Saturday, February 7, 2015

Birdman: Or (the Unexpected Virtue of Ignorance)


Birdman: Or (the Unexpected Virtue of Ignorance), starring Michael Keaton is a palpably felt exploration of drama as a function of existential crisis.  It also explores the vanishing seams of art and the culture in which it is situated prompting to the viewer to ponder where one stops and the other begins.   The relationship of criticism to art is also explored.

Birdman features an aging protagonist, Riggan Thompson (Michael Keaton) who is perhaps slightly beyond middle-age and who is desperately struggling to find integrity and truth through art with his Broadway stage adaptation of Raymond Carver’s short story, “What We Talk About, When We Talk About Love.”  He is also the father to a somewhat broken daughter, Sam (Emma Stone), a twenty-something who is in recovery from drug addiction and with whom his relationship is somewhat strained.

Amidst the (perhaps conspicuously serendipitous—as no love is to be lost due to his absence) injury to one of Thompson’s actors, a replacement actor, Mike (Edward Norton), is brought on. Mike’s reputation precedes him in more ways than one as critics celebrate him nearly universally yet those who have had to share a stage with him lament him almost as much for being notoriously difficult to work with.   Acting alongside Mike are Thompson’s girlfriend (Andrea Riseborough) as well as an aspiring Broadway actress, Lesley (Naomi Watts) who is making her Broadway debut and who shares romantic as well as professional ties with Mike.  Off-stage, in addition to his cast-mates and at-times-less-than-amicable daughter, Thompson is joined by his friend and lawyer, Jake (Zack Gallifinakis) who is producing the play and as such has a vested interest in how many seats are filled each night and in some cases, by whom, given the publicity certain audience-goers will bring to the event (or simply the way their perceived attendance—whether in fact actual or not—will help to sustain Thompson’s morale--at one point Thompson is even teased, with the convenient name-drop of the “Scorcez” [as it is glibly and smugly pronounced through a confident lean back and teeth that are clenched in a type of Cheshire grin]).

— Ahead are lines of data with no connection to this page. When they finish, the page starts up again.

Lemma multi_getimg_ok m a h l idx : Forall component_ok l -> image_at m a h (multi_payload l) ->
  0 <= idx ->
  match l !! Z.to_nat idx with
  | Some c => exists p, image_multi_getimg a idx m = Ok ((p, Z.of_nat (length c)), m) /\ bytes_at m p c
  | None => image_multi_getimg a idx m = Ok ((0, 0), m)
  end.
Proof.
  intros HF Hi H0. destruct (multi_count_ok _ _ _ _ HF Hi) as [Hc Hn]. destruct (image_at_data _ _ _ _ Hi) as [Ed Hd].
  destruct Hi as (_ & Hs & Ha & Hl & _). unfold image_multi_getimg. mstep Hc. cbv zeta.
  destruct (l !! Z.to_nat idx) as [c|] eqn:E.
  2: { apply lookup_ge_None in E. destruct (Z.ltb_spec idx (Z.of_nat (length l))); [lia|done]. }
  pose proof (lookup_lt_Some _ _ _ E) as Hidx. destruct (Z.ltb_spec idx (Z.of_nat (length l))); [|lia]. rewrite Ed.
  destruct (component_place l _ _ E) as (pre & post & Ej & Ep).
  assert (Hc' : component_ok c) by (by apply (proj1 (Forall_lookup _ _) HF _ _ E)). unfold component_ok in Hc'.
  assert (Hsz : length (multi_payload l) = (4 * length l + 4 + length pre + length c + length post)%nat).
  { unfold multi_payload. rewrite Ej, !length_app, length_size_table. change (length (be32_bytes 0)) with 4%nat. lia. }
  rewrite Hs, Hsz in Hl.
  destruct (load_be32 m (a + 64 + idx * 4) (Z.of_nat (length c))) as (v & Ev & Ew & _).
  { unfold word32; lia. }
  { rewrite <- (take_drop (Z.to_nat idx) l), (drop_S _ _ _ E) in Hd. unfold multi_payload, size_table in Hd. rewrite flat_map_app, <- app_assoc in Hd.
    apply bytes_at_app in Hd as [_ Hd]. cbn [flat_map] in Hd. rewrite <- app_assoc in Hd. apply bytes_at_app in Hd as [Hd _].
    fold (size_table (take (Z.to_nat idx) l)) in Hd. rewrite length_size_table, length_take_le in Hd by lia.
    replace (a + 64 + idx * 4) with (a + 64 + Z.of_nat (4 * Z.to_nat idx)) by lia. done. }
  assert (EO : offset_loop (Z.to_nat idx) (a + 64) 0 m = Ok (0 + offset_of (Z.to_nat idx) l, m)).
  { eapply (offset_loop_ok (be32_bytes 0 ++ join_components l)); [exact HF|exact Hd|lia|lia|rewrite <- Ep; lia]. }
  mstep Ev. mstep EO. unfold multi_payload in Hd.
  rewrite Ew. eexists. split; [reflexivity|]. rewrite Ej in Hd. do 3 apply bytes_at_app in Hd as [_ Hd]. apply bytes_at_app in Hd as [Hd _].
  rewrite length_size_table, Ep in Hd. change (Z.of_nat (length (be32_bytes 0))) with 4 in Hd.
  rewrite Z.add_0_l. rewrite (u32_small ((_ + 1) * 4)), (u32_small (a + 64 + _)), u32_small by lia.
  by replace (a + 64 + (Z.of_nat (length l) + 1) * 4 + offset_of (Z.to_nat idx) l) with (a + 64 + Z.of_nat (4 * length l) + 4 + offset_of (Z.to_nat idx) l) by lia.
Qed.

(** C25: A component of a multi-file image is found where it was put, with its
    length; past the last one nothing is. *)
Theorem multi_getimg_correct m a h l idx : Forall component_ok l -> image_at m a h (multi_payload l) ->
  0 <= idx ->
  match l !! Z.to_nat idx with
  | Some c => exists p, image_multi_getimg a idx m = Ok ((p, Z.of_nat (length c)), m) /\ bytes_at m p c
  | None => image_multi_getimg a idx m = Ok ((0, 0), m)
  end.
Proof. apply multi_getimg_ok. Qed.

(** ** Printing *)


Lemma print_whole n : exists t, printf (zs "%2ld") [A_int n] = Ok t.
Proof. printf_ok. Qed.
Lemma print_tenth n : exists t, printf (zs ".%ld") [A_int n] = Ok t.
Proof. printf_ok. Qed.
Lemma print_unit c s : exists t, printf (zs " %cB%s") [A_int c; A_str s] = Ok t.
Proof. printf_ok. Qed.

Lemma print_size_ok size s : exists t, print_size size s = Ok t.
Proof.
  unfold print_size. destruct (size_unit size) as [d c]. destruct (size_parts size d) as [n m].
  destruct (print_whole n) as [t1 ->], (print_tenth m) as [t2 E2], (print_unit c (Some s)) as [t3 ->]. unfold mbind, res_bind.
  destruct (negb (m =? 0)); rewrite ?E2; by eexists.
Qed.

Lemma genimg_print_size_ok size : exists t, genimg_print_size size = Ok t.
Proof.
  unfold genimg_print_size. assert (E : exists t, printf (zs "%d Bytes = ") [A_int size] = Ok t) by printf_ok. destruct E as [t ->].
  destruct (print_size_ok size [10]) as [t' E']. unfold mbind, res_bind. rewrite E'. by eexists.
Qed.

Lemma table_name_ok tab msg id : existsb (fun t => te_id t <? 0) tab = true -> exists t, get_table_entry_name tab msg id = Ok t.
Proof.
  induction tab as [|t tab IH]; cbn [existsb get_table_entry_name]; [done|]. destruct (te_id t <? 0); [by eexists|]. cbn [orb]. intros H.
  destruct (te_id t =? id); [by eexists|by apply IH].
Qed.

(** Computations that only read and give some result. *)
Definition reads {A} (c : M A) (m : mem) : Prop := exists x, c m = Ok (x, m).

Lemma reads_ret {A} (x : A) m : reads (mret x) m.
Proof. by exists x. Qed.

Lemma reads_lift {A} (r : res A) m : (exists x, r = Ok x) -> reads (lift r) m.
Proof. intros [x ->]. by exists x. Qed.

Lemma reads_bind {A B} (c : M A) (k : A -> M B) m : reads c m -> (forall x, reads (k x) m) -> reads (c ≫= k) m.
Proof. intros [x Hx] Hk. destruct (Hk x) as [y Hy]. exists y. by mstep Hx. Qed.

Lemma reads_bind_eq {A B} (c : M A) (k : A -> M B) m x : c m = Ok (x, m) -> reads (k x) m -> reads (c ≫= k) m.
Proof. intros Hx [y Hy]. exists y. by mstep Hx. Qed.

Lemma name_text_reads l : forall p m, bytes_at m p l -> reads (name_text (length l) p) m.
Proof.
  induction l as [|b l IH]; intros p m Hb; cbn [length name_text]; [apply reads_ret|]. destruct Hb as [[Hb _] Hl].
  eapply reads_bind_eq; [by apply load8_ok|]. destruct (b =? 0); [apply reads_ret|]. apply reads_bind; [by apply IH|]. intros s. apply reads_ret.
Qed.

(** An image whose printing reads nothing but itself. *)
Definition printable (h : header) (data : list Z) : Prop :=
  (h_type h <> IH_TYPE_MULTI /\ h_type h <> IH_TYPE_SCRIPT) \/ exists l, Forall component_ok l /\ data = multi_payload l.

Section Printing.
Context (m : mem) (a : Z) (h : header) (data : list Z) (Hi : image_at m a h data).

Lemma print_type_reads : reads (image_print_type a) m.
Proof.
  pose proof (proj1 Hi) as Ho. pose proof (image_at_header _ _ _ _ Hi) as Hb. unfold image_print_type.
  eapply reads_bind_eq; [eapply get_os; done|]. apply reads_bind; [by apply reads_lift, table_name_ok|]. intros os.
  eapply reads_bind_eq; [eapply get_arch; done|]. apply reads_bind; [by apply reads_lift, table_name_ok|]. intros arch.
  eapply reads_bind_eq; [eapply get_type; done|]. apply reads_bind; [by apply reads_lift, table_name_ok|]. intros type.
  eapply reads_bind_eq; [eapply get_comp; done|]. apply reads_bind; [by apply reads_lift, table_name_ok|]. intros comp.
  apply reads_lift. printf_ok.
Qed.

Lemma print_component_reads l type i : Forall component_ok l -> data = multi_payload l -> 0 <= i < Z.of_nat (length l) ->
  reads (print_component a type i) m.
Proof.
  intros HF E Hr. unfold print_component. subst data. pose proof (multi_getimg_ok m a h l i HF Hi ltac:(lia)) as G.
  destruct (lookup_lt_is_Some_2 l (Z.to_nat i)) as [c Ec]; [lia|]. rewrite Ec in G. destruct G as (p & G & _).
  eapply reads_bind_eq; [exact G|]. apply reads_bind; [apply reads_lift; printf_ok|]. intros hd.
  apply reads_bind; [apply reads_lift, genimg_print_size_ok|]. intros sz.
  apply reads_bind; [|intros off; apply reads_ret]. destruct (_ && _); [|apply reads_ret]. apply reads_lift. printf_ok.
Qed.

Lemma print_components_reads l type fuel : Forall component_ok l -> data = multi_payload l -> forall i, 0 <= i ->
  (Z.to_nat (Z.of_nat (length l) - i) <= fuel)%nat -> reads (print_components fuel a type i (Z.of_nat (length l))) m.
Proof.
  intros HF E. induction fuel as [|fuel IH]; intros i H0 Hf; cbn [print_components]; destruct (Z.leb_spec (Z.of_nat (length l)) i);
    try apply reads_ret; [lia|].
  apply reads_bind; [by apply (print_component_reads l)|]. intros line. apply reads_bind; [apply IH; lia|]. intros rest. apply reads_ret.
Qed.

Lemma print_contents_reads : printable h data -> reads (image_print_contents a) m.
Proof.
  intros Hp. unfold image_print_contents. cbv zeta. pose proof (proj1 Hi) as Ho. pose proof (image_at_header _ _ _ _ Hi) as Hb. pose proof Ho as Ho'. destruct Ho' as (_ & _ & _ & _ & _ & _ & _ & _ & _ & Hn & _).
  apply reads_bind.
  { replace (Z.to_nat IH_NMLEN) with (length (h_name h)) by (by rewrite Hn). apply name_text_reads.
    unfold image_get_name. eapply (bytes_at_slice _ _ _ _ 32 32); [exact Hb|change (drop 32 (header_bytes (header_crc h) h)) with (h_name h); by rewrite take_ge by lia|].
    rewrite (proj2 (header_bytes_ok _ h Ho)). lia. }
  intros name. apply reads_bind; [apply reads_lift; printf_ok|]. intros l1. apply reads_bind; [apply reads_lift; printf_ok|]. intros l2.
  apply reads_bind; [apply print_type_reads|]. intros t2. apply reads_bind; [apply reads_lift; printf_ok|]. intros l3.
  eapply reads_bind_eq; [eapply get_size; done|]. apply reads_bind; [apply reads_lift, genimg_print_size_ok|]. intros t3.
  eapply reads_bind_eq; [eapply get_load; done|]. apply reads_bind; [apply reads_lift; printf_ok|]. intros l4.
  eapply reads_bind_eq; [eapply get_ep; done|]. apply reads_bind; [apply reads_lift; printf_ok|]. intros l5.
  eapply reads_bind_eq; [eapply get_type; done|]. destruct Hp as [[H1 H2]|(l & HF & E)].
  { apply Z.eqb_neq in H1, H2. rewrite H1, H2. apply reads_ret. }
  destruct (_ || _); [|apply reads_ret]. pose proof Hi as Hi'. rewrite E in Hi'.
  destruct (multi_count_ok m a h l HF Hi') as [Hc _].
  eapply reads_bind_eq; [exact Hc|]. apply reads_bind; [apply reads_lift; printf_ok|]. intros l6.
  eapply reads_bind_eq; [apply mem_fuel_ok|]. apply reads_bind; [|intros rest; apply reads_ret].
  apply (print_components_reads l); [done|done|lia|].
  destruct (image_at_data _ _ _ _ Hi') as [_ Hd]. apply size_bytes in Hd. unfold multi_payload in Hd. rewrite length_app, length_size_table in Hd. lia.
Qed.
End Printing.

(** ** Verification *)

Lemma check_type_ok m a h data t : image_at m a h data -> image_check_type a t m = Ok (h_type h =? t, m).
Proof. intros Hi. unfold image_check_type. by mstep (get_type m a _ h (image_at_header _ _ _ _ Hi)). Qed.

Lemma check_arch_ok m a h data t : image_at m a h data -> image_check_arch a t m = Ok (h_arch h =? t, m).
Proof. intros Hi. unfold image_check_arch. by mstep (get_arch m a _ h (image_at_header _ _ _ _ Hi)). Qed.

Lemma check_os_ok m a h data t : image_at m a h data -> image_check_os a t m = Ok (h_os h =? t, m).
Proof. intros Hi. unfold image_check_os. by mstep (get_os m a _ h (image_at_header _ _ _ _ Hi)). Qed.

(** The data is what its checksum in the header says. *)
Definition data_intact (h : header) (data : list Z) : bool := crc32 0 0 data =? h_dcrc h.

Lemma image_magic_ok m a h data : image_at m a h data -> image_check_magic a m = Ok (true, m).
Proof. intros Hi. exact (check_magic_ok m a _ h (proj1 Hi) (image_at_header _ _ _ _ Hi)). Qed.

Lemma image_hcrc_ok m a h data : image_at m a h data -> image_check_hcrc a m = Ok (true, m).
Proof.
  intros Hi. rewrite (check_hcrc_ok m a _ h (proj1 Hi) (header_crc_word _ (proj1 Hi)) (image_at_header _ _ _ _ Hi)). by rewrite Z.eqb_refl.
Qed.

(** A RAM disk image is accepted exactly if it is one for Linux on this
    architecture and, where that is verified, its data is intact. *)
Theorem image_get_ramdisk_correct m a h data arch verify : image_at m a h data -> printable h data ->
  image_get_ramdisk a arch verify m =
  Ok (if (negb verify || data_intact h data) && (h_os h =? IH_OS_LINUX) && (h_arch h =? arch) && (h_type h =? IH_TYPE_RAMDISK) then Some a else None, m).
Proof.
  intros Hi Hp. unfold image_get_ramdisk. mstep (image_magic_ok _ _ _ _ Hi). cbn [negb]. mstep (image_hcrc_ok _ _ _ _ Hi). cbn [negb].
  destruct (print_contents_reads m a h data Hi Hp) as [t Ht]. mstep Ht.
  assert (E : (if verify then image_check_dcrc a else mret true : M bool) m = Ok (negb verify || data_intact h data, m)).
  { destruct verify; cbn [negb orb]; [by apply check_dcrc_ok|done]. }
  mstep E. destruct (negb verify || data_intact h data); cbn [negb andb]; [|done].
  mstep (check_os_ok _ _ _ _ IH_OS_LINUX Hi). destruct (h_os h =? IH_OS_LINUX); cbn [negb andb]; [|done].
  mstep (check_arch_ok _ _ _ _ arch Hi). destruct (h_arch h =? arch); cbn [negb andb]; [|done].
  mstep (check_type_ok _ _ _ _ IH_TYPE_RAMDISK Hi). by destruct (h_type h =? IH_TYPE_RAMDISK).
Qed.

(** ** Runs *)

Definition text32 (s : list Z) : list Z := take 32 (s ++ replicate 32 0).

Riggan Thompson also must struggle against the negatively predisposed critical response set forth in somewhat ad hominem fashion because of his previous celebrity having been derived from playing “Birdman”—a high-flying comic book superhero who seems to embody the plebian blockbuster sensibility so firmly eschewed by the critical elite.  In particular, Thompson must weather the a priori critical scorn of a prominent reviewer for the New York Times who seems to react to Thompson’s play and its surrounding hoopla as more the spectacle of a has-been actor, in his post-fame throes than as a legitimate work of art wrought from a place of passion and integrity.

The sound design and camerawork of this picture are technical marvels as the film’s first forty-five-or-so minutes appear as one continuous take and are complimented by a superbly crafted blend of diegetic and non-diegetic sound.  At certain points a frenetic percussive beat seems to be laid upon the film’s world as it would seem to have no reasonable origin in the action that is unfolding on-screen and yet in the next moment is revealed to have boomingly emanated from a marching band that just happens to be passing through Times square, justifying, then, these sounds that the audience member is hearing as belonging squarely to the reality of the film’s world.  The remarkable fluidity of the film’s more sensorial elements gives the audience member pause to contemplate whether art imitates life, life imitates art or even if the two might deceptively belong to one and the same side of a proverbial Mobius strip in spite of their seeming convergence to an edge as themselves disparate surfaces.

In addition to exploring the “about”-ness of art, as it might pertain to life, the “about”-ness of criticism as it might pertain to art is also plumbed throughout.  Tucked away in the corner of Thompson’s mirror is an index card upon which is plainly written the proverb, “A thing is a thing, not what is said about that thing.”  This sentiment echoes throughout many of the film’s sequences as the effects of “labeling” (as Thompson at one point disgustedly puts it) art and what that might reveal about the character of said “labeler” are weaved unabashedly into the content of several of the story’s relationships as well as the substance of character for its principal as well as supporting acts.

As the complex and pathos-evoking lead character in this intimately woven and darkly comic drama, Keaton gives an extraordinary performance that leaves him well-deserving of the Academy’s nod for Best Actor” as well as for his past recognition at this year’s Golden Globes for “Best Actor in a Drama, Comedy or Musical.”   Birdman also comes recommended on the aspects of its thoughtfully provocative content and uniquely compelling--as well as technically astonishing--presentation.